** Opening Given records block **

Lemma rollback_payload r : client_payload "rollback_patch" (RollbackResult_json r).
Proof.
  unfold client_payload. rewrite decide_False, decide_True by done.
  unfold RollbackResult_json, nil_strings.
  assert (∀ l, conforms schemaStringArray (JArray (JString <$> l)) = true) as Hs by apply strings_conform.
  eexists. split; [reflexivity|]. split.
  - intros k Hk. repeat (apply elem_of_cons in Hk as [-> |Hk]; [by eexists|]). by apply elem_of_nil in Hk.
  - intros k v Hf. destruct (decide (k = "restored_files")) as [-> |Hne].
    { cbn in Hf. injection Hf as <-. destruct (RestoredFiles r) as [|x l]; [by left|right]. intros p Hk.
      repeat (apply elem_of_cons in Hk as [Hk|Hk]; [simplify_eq; apply (Hs (x :: l))|]). by apply elem_of_nil in Hk. }
    right. intros p Hk.
    repeat (apply elem_of_cons in Hk as [[= -> ->]|Hk]; [cbn in Hf|]); try (by apply elem_of_nil in Hk).
    + by injection Hf as <-.
    + by injection Hf as <-.
    + done.
    + destruct (RemovedFiles r) as [|x l]; [done|]. injection Hf as <-. apply (Hs (x :: l)).
Qed.

(** A tool whose answers are those of its schema. *)
Lemma plain_payload tool j : tool ≠ "list" → tool ≠ "rollback_patch" →
  conforms (schema_of tool) j = true → client_payload tool j.
Proof. intros H1 H2 H. unfold client_payload. by rewrite !decide_False. Qed.

Section answers.
Context (e : call_env).
Hypothesis Hsort : ∀ less l, sort_slice (ce_fs e) less l ≡ₚ l.

Lemma run_bash_answer root command c j c' : run_bash e root command c = (Ok j, c') →
  conforms bashOutputSchema j = true.
Proof. unfold run_bash. destruct (runBash _ _ _) as [[x|] ?]; [|done]. intros [= <- _]. apply bash_conforms. Qed.

Lemma grant_answer_ok request decision c j c' : grant e request decision c = (Ok j, c') →
  conforms permissionGrantOutputSchema j = true.
Proof. unfold grant. destruct (permissionGrant _ _ _ _) as [[a|] ?]; [|done]. intros [= <- _]. apply grant_conforms. Qed.

Lemma patch_payload ws root edits preview confirm c j c' :
  in_workspace e ws root (OPatch edits preview confirm) c = (Ok j, c') → conforms patchOutputSchema j = true.
Proof.
  cbn [in_workspace]. destruct (applyPatch _ _ _ _ _ _ _ _ _ _ _) as [d [r|]]; cbn; [|done].
  intros [= <- _]. apply ApplyPatchResult_conforms.
Qed.

(** What the workspace tools answer with. *)
Lemma workspace_payload ws op c tool j c' : Execute e ws op c = (Ok j, c') →
  match op with
  | OList _ => tool = "list"
  | ORead _ _ => tool = "read"
  | OBash _ => tool = "bash"
  | OPatch _ _ _ => tool ∈ ["edit"; "write"; "apply_patch"]
  | ORollback _ => tool = "rollback_patch"
  | OGrant _ _ => tool = "permission_grant"
  | OCatalog => tool = "agents_list"
  | _ => False
  end → client_payload tool j.
Proof.
  intros H Ht. unfold Execute in H. destruct op; try done; try subst tool;
    try (destruct (Roots _ !! ws) as [root|]; [|done]).
  - cbn in H. destruct (listDirectory _ _ _ _ _ _) as [l|] eqn:E; [|done]. injection H as <- _.
    exists (DirEntry_json <$> l). split; [done|]. intros x (d & -> & Hd)%list_elem_of_fmap.
    by apply DirEntry_conforms, (listDirectory_types _ _ _ _ _ _ _ Hsort E).
  - cbn in H. destruct (readFile _ _ _ _ _ _ _) as [l|] eqn:E; [|done]. injection H as <- _. by apply plain_payload.
  - apply plain_payload; [done..|]. by apply (run_bash_answer root command c _ c').
  - assert (conforms patchOutputSchema j = true) by by eapply patch_payload.
    repeat (apply elem_of_cons in Ht as [-> |Ht]; [by apply plain_payload|]). by apply elem_of_nil in Ht.
  - cbn in H. destruct (rollbackPatch _ _ _ _ _ _ _) as [d [r|]]; cbn in H; [|done]. injection H as <- _.
    apply rollback_payload.
  - apply plain_payload; [done..|]. by eapply grant_answer_ok.
  - injection H as <- _. apply plain_payload; [done..|]. apply catalog_conforms.
Qed.

(** What a request that is not served by the run manager decodes to. *)
Lemma decode_workspace req : Registry.req_Tool req ∈ ["list"; "read"; "bash"; "edit"; "write"; "apply_patch";
    "rollback_patch"; "permission_grant"; "agents_list"] →
  let op := ClientTools.decode (ce_number e) req in
  executeRequest e req = (λ c, let '(r, c') := Execute e (Registry.req_Workspace req) op c in (Answer r, c')) ∧
  match op with
  | OList _ => Registry.req_Tool req = "list"
  | ORead _ _ => Registry.req_Tool req = "read"
  | OBash _ => Registry.req_Tool req = "bash"
  | OPatch _ _ _ => Registry.req_Tool req ∈ ["edit"; "write"; "apply_patch"]
  | ORollback _ => Registry.req_Tool req = "rollback_patch"
  | OGrant _ _ => Registry.req_Tool req = "permission_grant"
  | OCatalog => Registry.req_Tool req = "agents_list"
  | _ => False
  end.
Proof.
  destruct req as [tool ws args]. cbn [Registry.req_Tool]. intros H.
  repeat (apply elem_of_cons in H as [-> |H];
    [split; [reflexivity|first [reflexivity|by apply (bool_decide_unpack _)]]|]).
  by apply elem_of_nil in H.
Qed.
End answers.

(** A request moves the run manager by at most one of the manager's steps. *)
Definition run_step (c c' : client) : Prop :=
  cl_runs c' = cl_runs c ∨ ∃ ev, step (cl_runs c) ev = Some (cl_runs c').

Lemma Execute_runs e ws op c r c' : Execute e ws op c = (r, c') → cl_runs c' = cl_runs c.
Proof.
  unfold Execute. assert (∀ root, in_workspace e ws root op c = (r, c') → cl_runs c' = cl_runs c) as H.
  { intros root. destruct op; cbn [in_workspace]; try by intros [= _ <-].
    - unfold run_bash. by destruct (runBash _ _ _) as [[] ?]; intros [= _ <-].
    - destruct (applyPatch _ _ _ _ _ _ _ _ _ _ _). by intros [= _ <-].
    - destruct (rollbackPatch _ _ _ _ _ _ _). by intros [= _ <-].
    - unfold grant. by destruct (permissionGrant _ _ _ _) as [[] ?]; intros [= _ <-]. }
  destruct op; try by intros [= _ <-]; try (by intros [= _ <-]).
  all: destruct (Roots _ !! ws) as [root|]; [by apply H|by intros [= _ <-]].
Qed.

Lemma start_answer e ctx spec c x c' : runs (mgr (cl_runs c)) !! ce_run_id e = None →
  start_run e ctx spec c = (x, c') → run_step c c' ∧ ∀ snap, x = Ok snap → run_Status snap = RunQueued.
Proof.
  intros Hn Hx. pose proof (start_run_step e ctx spec c Hn) as H. rewrite Hx in H. destruct H as (_ & _ & H).
  destruct x as [snap|]; [|by split; [left|]]. destruct H as (H & _ & Hq). split; [right; by eexists|by intros ? [= <-]].
Qed.

Lemma lookup_answer e run c x c' : client_system (cl_runs c) → lookupRun e run c = (x, c') →
  run_step c c' ∧ ∀ snap, x = Ok snap → known_status (run_Status snap).
Proof.
  intros Hc Hx. pose proof (lookupRun_ok e run c Hc) as H. rewrite Hx in H. destruct H as (_ & _ & _ & E & H).
  split; [by left|]. intros snap Hs. by apply (H snap Hs).
Qed.

(** What a reply's wait may return. *)
Definition reply_ok (tool : string) (r : reply) : Prop :=
  match r with
  | Answer (Ok j) => client_payload tool j
  | Answer (Err _) => True
  | Awaiting _ => tool = "agent"
  | Settling _ => tool = "agent_cancel"
  | Panics => False
  end.

Lemma run_tool_reply e req c r c' : client_system (cl_runs c) → runs (mgr (cl_runs c)) !! ce_run_id e = None →
  Registry.req_Tool req ∈ ["agent"; "agent_start"; "agent_status"; "agent_result"; "agent_cancel"; "agent_runs"] →
  executeRequest e req c = (r, c') → run_step c c' ∧ reply_ok (Registry.req_Tool req) r.
Proof.
  intros Hc Hn Ht. destruct req as [tool ws args]. cbn [Registry.req_Tool] in *.
  repeat (apply elem_of_cons in Ht as [-> |Ht]; [|]); [..|by apply elem_of_nil in Ht].
  - change (executeRequest e _ c) with (runAgentTool e (agentRunSpec (ce_number e) {| req_Tool := "agent"; req_Workspace := ws; req_Args := args |}) c).
    unfold runAgentTool. destruct (start_run _ _ _ _) as [x c1] eqn:Hs.
    apply start_answer in Hs as [Hs _]; [|done]. by destruct x; intros [= <- <-].
  - change (executeRequest e _ c) with (answer_run (agentStartReply (ce_rfc3339 e)) (start_run e None (agentRunSpec (ce_number e)
      {| req_Tool := "agent_start"; req_Workspace := ws; req_Args := args |}) c)).
    destruct (start_run _ _ _ _) as [x c1] eqn:Hs. apply start_answer in Hs as [Hs Hq]; [|done].
    destruct x as [snap|]; intros [= <- <-]; (split; [done|]); [|done].
    apply plain_payload; [done..|]. by apply start_conforms, Hq.
  - change (executeRequest e _ c) with (answer_run (agentStatusReply (ce_rfc3339 e) (now (ce_world e)))
      (lookupRun e (TrimSpace (ClientTools.stringArg args "run_id" "")) c)).
    destruct (lookupRun _ _ _) as [x c1] eqn:Hs. apply lookup_answer in Hs as [Hs Hq]; [|done].
    destruct x as [snap|]; intros [= <- <-]; (split; [done|]); [|done].
    apply plain_payload; [done..|]. by apply status_conforms, Hq.
  - change (executeRequest e _ c) with (answer_run (agentResultReply (ce_rfc3339 e))
      (lookupRun e (TrimSpace (ClientTools.stringArg args "run_id" "")) c)).
    destruct (lookupRun _ _ _) as [x c1] eqn:Hs. apply lookup_answer in Hs as [Hs Hq]; [|done].
    destruct x as [snap|]; intros [= <- <-]; (split; [done|]); [|done].
    apply plain_payload; [done..|]. by apply result_conforms, Hq.
  - change (executeRequest e _ c) with (agentCancel e (TrimSpace (ClientTools.stringArg args "run_id" "")) c).
    intros Hx. pose proof (agentCancel_ok e (TrimSpace (ClientTools.stringArg args "run_id" "")) c Hc) as H.
    rewrite Hx in H. destruct H as (_ & _ & _ & Hp & Hr & Hj & Ha).
    split; [destruct Hr as [Hr|[rid Hr]]; [by left|right; by eexists]|].
    destruct r as [[j|]|rid|rid|]; try done; [|by destruct (Ha rid)].
    destruct (Hj j eq_refl) as (rid & s & Hk & ->). apply plain_payload; [done..|]. by apply cancel_conforms.
  - intros H. injection H as <- <-. split; [by left|]. apply plain_payload; [done..|]. apply runs_conform.
    intros snap. by apply ListRuns_known, cs_ok.
Qed.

** Closing Given records block **

● **What you should do**
Could you set down, exactly as written, the lines above between the one holding "conforms bashOutputSchema j = true." and the one holding "Lemma grant_answer_ok request", inclusive, and nothing more?

● **Expected output**
  conforms bashOutputSchema j = true.
Proof. unfold run_bash. destruct (runBash _ _ _) as [[x|] ?]; [|done]. intros [= <- _]. apply bash_conforms. Qed.

Lemma grant_answer_ok request decision c j c' : grant e request decision c = (Ok j, c') →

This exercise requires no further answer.